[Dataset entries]

▬▬▬▬▬▬

(** * Migration queue processor: copy engine, cleanup engine, queue
      processor, queue observer and the chaos policy gate.

    Shallow embedding of [src/app/services/migrator/service.py] and
    [src/app/services/policy/chaos.py].

    The storage client, the security policy, the clock and the random
    token source are collaborators that live outside the two modules; they
    are an interface here ([Env]), and every theorem about the engines
    holds for every implementation of it.  An in-memory implementation
    ([Mem]) with scripted faults is given at the end of the definitions and
    is used to evaluate the engines on concrete inputs.

    Every storage call may raise; the engines' [try]/[except] blocks are
    modelled as written.  Database sessions, the metric and alert sinks,
    the policy reads and the resolution of an endpoint name do not raise
    here.  Each run keeps a trace of its storage calls, sleeps and clock
    readings, so that what a run did, and did not do, can be stated. *)

From Stdlib Require Import ZArith Lia Sorting.Sorted.
From stdpp Require Import base option list sorting gmap strings pretty.

Open Scope string_scope.
Open Scope list_scope.
Open Scope Z_scope.

(** ** Exceptions and results *)

(** [botocore.exceptions.ClientError] carries
    [e.response["Error"]["Code"]], which may be missing; every other
    Python [Exception] is [OtherError].  [exn_str] is [str(e)]. *)
Inductive exn : Type :=
| ClientError (code : option string) (msg : string)
| OtherError (msg : string).

Definition exn_str (e : exn) : string :=
  match e with
  | ClientError _ msg => msg
  | OtherError msg => msg
  end.

Inductive res (A : Type) : Type :=
| Ok (a : A)
| Exc (e : exn).
Arguments Ok {A} a.
Arguments Exc {A} e.

(** ** Data *)

(** What [head_object] answers; botocore leaves a key out when the
    endpoint did not send it.  Times are microseconds on one time line. *)
Record head_resp : Type := HeadResp {
  ETag : option string;
  ContentLength : option Z;
  LastModified : option Z
}.

(** The dict built by [_head_meta]: it has the two keys [etag] and
    [size], nothing else. *)
Record object_meta : Type := ObjectMeta {
  etag : string;
  size : Z
}.

(** The dict returned by [_ensure_and_copy_once] and [_cleanup_once],
    by its ["status"]. *)
Inductive outcome : Type :=
| Copied (sz : Z) (version_token : string)
| Noop
| MissingSource
| Skipped (reason : string)
| Blocked (reason : string)
| Failed (error : string)
| Deleted.

Inductive duration : Type :=
| Sec (n : Z)        (* time.sleep(n) *)
| MilliSec (n : Z).  (* time.sleep(n / 1000.0) *)

(** The storage calls, sleeps and clock readings of a run, in order, each
    storage call with what it answered. *)
Inductive event : Type :=
| EvEnsure (ep : string) (r : res unit)
| EvHead (ep key : string) (r : res head_resp)
| EvGet (ep key : string) (r : res string)
| EvPut (ep key body : string) (r : res unit)
| EvDelete (ep key : string) (r : res unit)
| EvSleep (d : duration)
| EvNow (t : Z).

Definition is_put (ev : event) : bool :=
  match ev with EvPut _ _ _ _ => true | _ => false end.

Definition is_get (ev : event) : bool :=
  match ev with EvGet _ _ _ => true | _ => false end.

Definition is_head (ev : event) : bool :=
  match ev with EvHead _ _ _ => true | _ => false end.

Definition is_now (ev : event) : bool :=
  match ev with EvNow _ => true | _ => false end.

(** The sleeps of the retry loop, in whole seconds. *)
Definition is_backoff (ev : event) : bool :=
  match ev with EvSleep (Sec _) => true | _ => false end.

(** ** The collaborators *)

(** [client_for(name)] and [get_bucket(name)] resolve an endpoint name
    from configuration; the calls below are addressed by that name.
    [get_object] stands for [get_object(...)] followed by
    [obj["Body"].read()].  [latency_sleep_error lat] is the exception
    that [time.sleep(lat / 1000.0)] raises for a latency of [lat]
    milliseconds that it cannot take, an [OverflowError] beyond the range
    of the platform's clock, if there is one; the sleeps of the retry
    loop, of 1, 2 and 4 seconds, are within every range. *)
Class Env (W : Type) : Type := {
  is_encryption_enforced : W -> bool;
  endpoint_is_encrypted : string -> W -> bool;
  settings : W -> gmap string string;
  time_sleep : duration -> W -> W;
  latency_sleep_error : Z -> option exn;
  datetime_now : W -> Z;
  uuid4_hex : W -> string * W;
  ensure_bucket : string -> W -> res unit * W;
  head_object : string -> string -> W -> res head_resp * W;
  get_object : string -> string -> W -> res string * W;
  put_object : string -> string -> string -> W -> res unit * W;
  delete_object : string -> string -> W -> res unit * W
}.

(** ** A state and exception monad with an I/O trace *)

Definition M (W A : Type) : Type := W * list event -> res A * (W * list event).

Definition ret {W A} (a : A) : M W A := fun s => (Ok a, s).

Definition raise {W A} (e : exn) : M W A := fun s => (Exc e, s).

Definition bind {W A B} (m : M W A) (k : A -> M W B) : M W B :=
  fun s =>
    match m s with
    | (Ok a, s') => k a s'
    | (Exc e, s') => (Exc e, s')
    end.

(** [try: m / except: h]; the handler decides which exceptions it takes
    by re-raising the others. *)
Definition try_except {W A} (m : M W A) (h : exn -> M W A) : M W A :=
  fun s =>
    match m s with
    | (Ok a, s') => (Ok a, s')
    | (Exc e, s') => h e s'
    end.

Declare Scope prog_scope.
Delimit Scope prog_scope with prog.
Notation "x <- m ;; k" := (bind m (fun x => k))
  (at level 100, m at next level, right associativity) : prog_scope.
Notation "m ;;; k" := (bind m (fun _ => k))
  (at level 100, right associativity) : prog_scope.
Open Scope prog_scope.

(** A run from a world with an empty trace. *)
Definition run {W A} (m : M W A) (w : W) : res A * (W * list event) := m (w, []).

Section Calls.
Context {W : Type} {env : Env W}.

Definition read {A} (f : W -> A) : M W A := fun s => (Ok (f (fst s)), s).

Definition call {A} (f : W -> res A * W) (ev : res A -> event) : M W A :=
  fun s =>
    let '(r, w') := f (fst s) in (r, (w', snd s ++ [ev r])).

Definition do_sleep (d : duration) : M W unit :=
  fun s => (Ok tt, (time_sleep d (fst s), snd s ++ [EvSleep d])).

▬▬▬▬▬▬

**Exercise**.
Every word in the records must appear in your copy exactly as it does above.

**Answer below**.
(** * Migration queue processor: copy engine, cleanup engine, queue
      processor, queue observer and the chaos policy gate.

    Shallow embedding of [src/app/services/migrator/service.py] and
    [src/app/services/policy/chaos.py].

    The storage client, the security policy, the clock and the random
    token source are collaborators that live outside the two modules; they
    are an interface here ([Env]), and every theorem about the engines
    holds for every implementation of it.  An in-memory implementation
    ([Mem]) with scripted faults is given at the end of the definitions and
    is used to evaluate the engines on concrete inputs.

    Every storage call may raise; the engines' [try]/[except] blocks are
    modelled as written.  Database sessions, the metric and alert sinks,
    the policy reads and the resolution of an endpoint name do not raise
    here.  Each run keeps a trace of its storage calls, sleeps and clock
    readings, so that what a run did, and did not do, can be stated. *)

From Stdlib Require Import ZArith Lia Sorting.Sorted.
From stdpp Require Import base option list sorting gmap strings pretty.

Open Scope string_scope.
Open Scope list_scope.
Open Scope Z_scope.

(** ** Exceptions and results *)

(** [botocore.exceptions.ClientError] carries
    [e.response["Error"]["Code"]], which may be missing; every other
    Python [Exception] is [OtherError].  [exn_str] is [str(e)]. *)
Inductive exn : Type :=
| ClientError (code : option string) (msg : string)
| OtherError (msg : string).

Definition exn_str (e : exn) : string :=
  match e with
  | ClientError _ msg => msg
  | OtherError msg => msg
  end.

Inductive res (A : Type) : Type :=
| Ok (a : A)
| Exc (e : exn).
Arguments Ok {A} a.
Arguments Exc {A} e.

(** ** Data *)

(** What [head_object] answers; botocore leaves a key out when the
    endpoint did not send it.  Times are microseconds on one time line. *)
Record head_resp : Type := HeadResp {
  ETag : option string;
  ContentLength : option Z;
  LastModified : option Z
}.

(** The dict built by [_head_meta]: it has the two keys [etag] and
    [size], nothing else. *)
Record object_meta : Type := ObjectMeta {
  etag : string;
  size : Z
}.

(** The dict returned by [_ensure_and_copy_once] and [_cleanup_once],
    by its ["status"]. *)
Inductive outcome : Type :=
| Copied (sz : Z) (version_token : string)
| Noop
| MissingSource
| Skipped (reason : string)
| Blocked (reason : string)
| Failed (error : string)
| Deleted.

Inductive duration : Type :=
| Sec (n : Z)        (* time.sleep(n) *)
| MilliSec (n : Z).  (* time.sleep(n / 1000.0) *)

(** The storage calls, sleeps and clock readings of a run, in order, each
    storage call with what it answered. *)
Inductive event : Type :=
| EvEnsure (ep : string) (r : res unit)
| EvHead (ep key : string) (r : res head_resp)
| EvGet (ep key : string) (r : res string)
| EvPut (ep key body : string) (r : res unit)
| EvDelete (ep key : string) (r : res unit)
| EvSleep (d : duration)
| EvNow (t : Z).

Definition is_put (ev : event) : bool :=
  match ev with EvPut _ _ _ _ => true | _ => false end.

Definition is_get (ev : event) : bool :=
  match ev with EvGet _ _ _ => true | _ => false end.

Definition is_head (ev : event) : bool :=
  match ev with EvHead _ _ _ => true | _ => false end.

Definition is_now (ev : event) : bool :=
  match ev with EvNow _ => true | _ => false end.

(** The sleeps of the retry loop, in whole seconds. *)
Definition is_backoff (ev : event) : bool :=
  match ev with EvSleep (Sec _) => true | _ => false end.

(** ** The collaborators *)

(** [client_for(name)] and [get_bucket(name)] resolve an endpoint name
    from configuration; the calls below are addressed by that name.
    [get_object] stands for [get_object(...)] followed by
    [obj["Body"].read()].  [latency_sleep_error lat] is the exception
    that [time.sleep(lat / 1000.0)] raises for a latency of [lat]
    milliseconds that it cannot take, an [OverflowError] beyond the range
    of the platform's clock, if there is one; the sleeps of the retry
    loop, of 1, 2 and 4 seconds, are within every range. *)
Class Env (W : Type) : Type := {
  is_encryption_enforced : W -> bool;
  endpoint_is_encrypted : string -> W -> bool;
  settings : W -> gmap string string;
  time_sleep : duration -> W -> W;
  latency_sleep_error : Z -> option exn;
  datetime_now : W -> Z;
  uuid4_hex : W -> string * W;
  ensure_bucket : string -> W -> res unit * W;
  head_object : string -> string -> W -> res head_resp * W;
  get_object : string -> string -> W -> res string * W;
  put_object : string -> string -> string -> W -> res unit * W;
  delete_object : string -> string -> W -> res unit * W
}.

(** ** A state and exception monad with an I/O trace *)

Definition M (W A : Type) : Type := W * list event -> res A * (W * list event).

Definition ret {W A} (a : A) : M W A := fun s => (Ok a, s).

Definition raise {W A} (e : exn) : M W A := fun s => (Exc e, s).

Definition bind {W A B} (m : M W A) (k : A -> M W B) : M W B :=
  fun s =>
    match m s with
    | (Ok a, s') => k a s'
    | (Exc e, s') => (Exc e, s')
    end.

(** [try: m / except: h]; the handler decides which exceptions it takes
    by re-raising the others. *)
Definition try_except {W A} (m : M W A) (h : exn -> M W A) : M W A :=
  fun s =>
    match m s with
    | (Ok a, s') => (Ok a, s')
    | (Exc e, s') => h e s'
    end.

Declare Scope prog_scope.
Delimit Scope prog_scope with prog.
Notation "x <- m ;; k" := (bind m (fun x => k))
  (at level 100, m at next level, right associativity) : prog_scope.
Notation "m ;;; k" := (bind m (fun _ => k))
  (at level 100, right associativity) : prog_scope.
Open Scope prog_scope.

(** A run from a world with an empty trace. *)
Definition run {W A} (m : M W A) (w : W) : res A * (W * list event) := m (w, []).

Section Calls.
Context {W : Type} {env : Env W}.

Definition read {A} (f : W -> A) : M W A := fun s => (Ok (f (fst s)), s).

Definition call {A} (f : W -> res A * W) (ev : res A -> event) : M W A :=
  fun s =>
    let '(r, w') := f (fst s) in (r, (w', snd s ++ [ev r])).

Definition do_sleep (d : duration) : M W unit :=
  fun s => (Ok tt, (time_sleep d (fst s), snd s ++ [EvSleep d])).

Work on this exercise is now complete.